Bye bye data: when the awful truth syncs in

- Tim Danton Editor-in-chief

It was all going well. Too well. I opened the door to my office with a jaunty air on Sunday evening, just as a final check to make sure everything was prepped for Monday morning before the final push of sending this issue of PC Pro to the printers. I may even have whistled a sunny refrain as I logged into my computer and navigated my way to the main folder. Then it hit me.

Empty. Where there should have been all of this month’s InDesign files and PDFs was a yawning expanse of white. The whistle froze on my lips as I leapt from folder to folder, looking for anything that was the sum of this month’s combined hard work from the 20-odd people (emphasis on odd) that contribute to this fine magazine. But everything had disappeare­d.

The whistle was now a whimper. Perhaps it was just my machine?

“Hi Tim,” popped up a message from Max, our production editor. “Hope all’s well and that you’ve had a great weekend. Just thought I’d check into Google Drive to see what to prioritise tomorrow morning and, slightly worryingly, everything seems to have disappeare­d. Is it just an issue at my end?” No, Max. No it isn’t.

So, don’t panic. British pluck and all that. In fact, time to tap into my inner Sherlock. We use Google Drive to synchronis­e our work, and it didn’t take much ferreting around to spot a pattern. At 3.39pm on Sunday, an awful lot of files had been moved to an unknown location, with one user icon showing alongside the long list of vanished items – that of associate editor Darien Graham-Smith.

A forthright message full of exclamatio­n marks provoked no immediate response from Darien, so with time hurtling by I decided to get straight onto Google support – this is a paid-for service, after all. Now, Demetrius was courteous and helpful, but after half an hour of toing and froing he explained that – good news – Google could restore the files but – awful news – it could take up to 48 hours. We had to send the magazine to the printer on Tuesday afternoon, so that timeframe didn’t wash.

I decided to sleep on it and see what tomorrow might bring. Which, it turns out, was chaos. Darien revealed that he had told the Google Drive app to move the increasing­ly hefty PC Pro folder off his system drive and onto an external SSD, but he was as baffled as anyone by the outcome. The files weren’t on his new drive; they weren’t on his old drive. They were nowhere.

Luckily, he had a suggestion. I searched my own system for one of the lost files, and there it was in the root folder of my Google Drive: a PDF that I had produced the previous day. It seemed that Google’s restoratio­n procedure had stuffed any files that I had created there, so maybe the same was true for Max and all the InDesign files he had created? Bingo!

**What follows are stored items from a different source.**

Lemma validateText_parsed (JSON_parse : string -> completion json)
    (validate : option (json -> list ErrorObject)) (document : TextDocument)
    (quiz : json) (metadata questions : jsvalue) :
  JSON_parse (getText document) = Normal quiz ->
  getProp quiz "metadata" = Normal metadata ->
  getProp quiz "questions" = Normal questions ->
  validateText JSON_parse validate document
  = (validateMetadataProperty metadata document ;;
     validateQuestionsProperty questions document ;;
     validateSchema validate quiz document).
Proof.
  intros Hparse Hm Hq. unfold validateText.
  rewrite Hparse, bind_eval_normal, Hm, bind_eval_normal, Hq.
  unfold validateMetadataProperty, validateQuestionsProperty.
  apply bind_ext. intros _. rewrite bind_eval_normal. reflexivity.
Qed.

Lemma validateMetadataProperty_outcome (metadata : jsvalue) (document : TextDocument) :
  outcome (validateMetadataProperty metadata document) = Normal tt.
Proof.
  unfold validateMetadataProperty.
  destruct (truthy metadata) eqn:T; [| reflexivity]. simpl negb. cbv iota.
  destruct metadata as [m |]; [| reflexivity].
  apply validateMetadata_outcome. intros ->. discriminate T.
Qed.

Lemma validateSchema_eq (validate : option (json -> list ErrorObject)) (quiz : json)
    (document : TextDocument) :
  validateSchema validate quiz document
  = (schemaDiagnostics validate quiz document, Normal tt).
Proof. apply validateSchema_diagnostics. Qed.

(** The diagnostics of a document that parses to an object come in layers:
    first those of the metadata, then those of the questions, then those of
    the schema.  When a question makes the rule engine throw, the schema is
    not consulted at all: the list ends with the diagnostic of the [catch]
    block instead. *)
Theorem diagnostics_in_layers (JSON_parse : string -> completion json)
    (validate : option (json -> list ErrorObject)) (document : TextDocument)
    (members : list (string * json)) :
  JSON_parse (getText document) = Normal (JObject members) ->
  collectDiagnostics JSON_parse validate document
  = pushed (validateMetadataProperty (assoc "metadata" members) document)
    ++ pushed (validateQuestionsProperty (assoc "questions" members) document)
    ++ match outcome (validateQuestionsProperty (assoc "questions" members) document) with
       | Normal _ => schemaDiagnostics validate (JObject members) document
       | Throw error => [invalidJsonDiagnostic error]
       end.
Proof.
  intros Hparse. unfold collectDiagnostics.
  rewrite (validateText_parsed _ _ _ _ _ _ Hparse eq_refl eq_refl).
  rewrite (bind_normal _ _ tt (validateMetadataProperty_outcome _ _)).
  rewrite validateSchema_eq.
  destruct (validateQuestionsProperty (assoc "questions" members) document)
    as [ds [[] | error]]; simpl; unfold pushed; simpl.
  - reflexivity.
  - rewrite <- app_assoc. reflexivity.
Qed.

Lemma diagnostics_in_layers_witness :
  collectDiagnostics sampleParse None shadowedToStringDocument
  = pushed (validateMetadataProperty (Some sampleMetadata) shadowedToStringDocument)
    ++ pushed (validateQuestionsProperty (Some (JArray [shadowedToStringQuestion]))
                 shadowedToStringDocument)
    ++ [invalidJsonDiagnostic (TypeError "Cannot convert object to primitive value")].
Proof.
  apply (diagnostics_in_layers sampleParse None shadowedToStringDocument
           [("metadata", sampleMetadata);
            ("questions", JArray [shadowedToStringQuestion])]).
  reflexivity.
Defined.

All of this detective work spanned several hours of panic and cursing, and hammers home a point that we all know but that is far too easy to ignore: synchronis­ing is not the same as backing up. In fact, synchronis­ing is backup’s enemy. Due to the arcane way in which Google Drive works, it’s easy for one person to make a change that leads to unintended, perhaps disastrous consequenc­es for everyone.

What to learn from this? I need to practice what Jon Honeyball has been preaching for 30 years. Back. Up. Your. Data.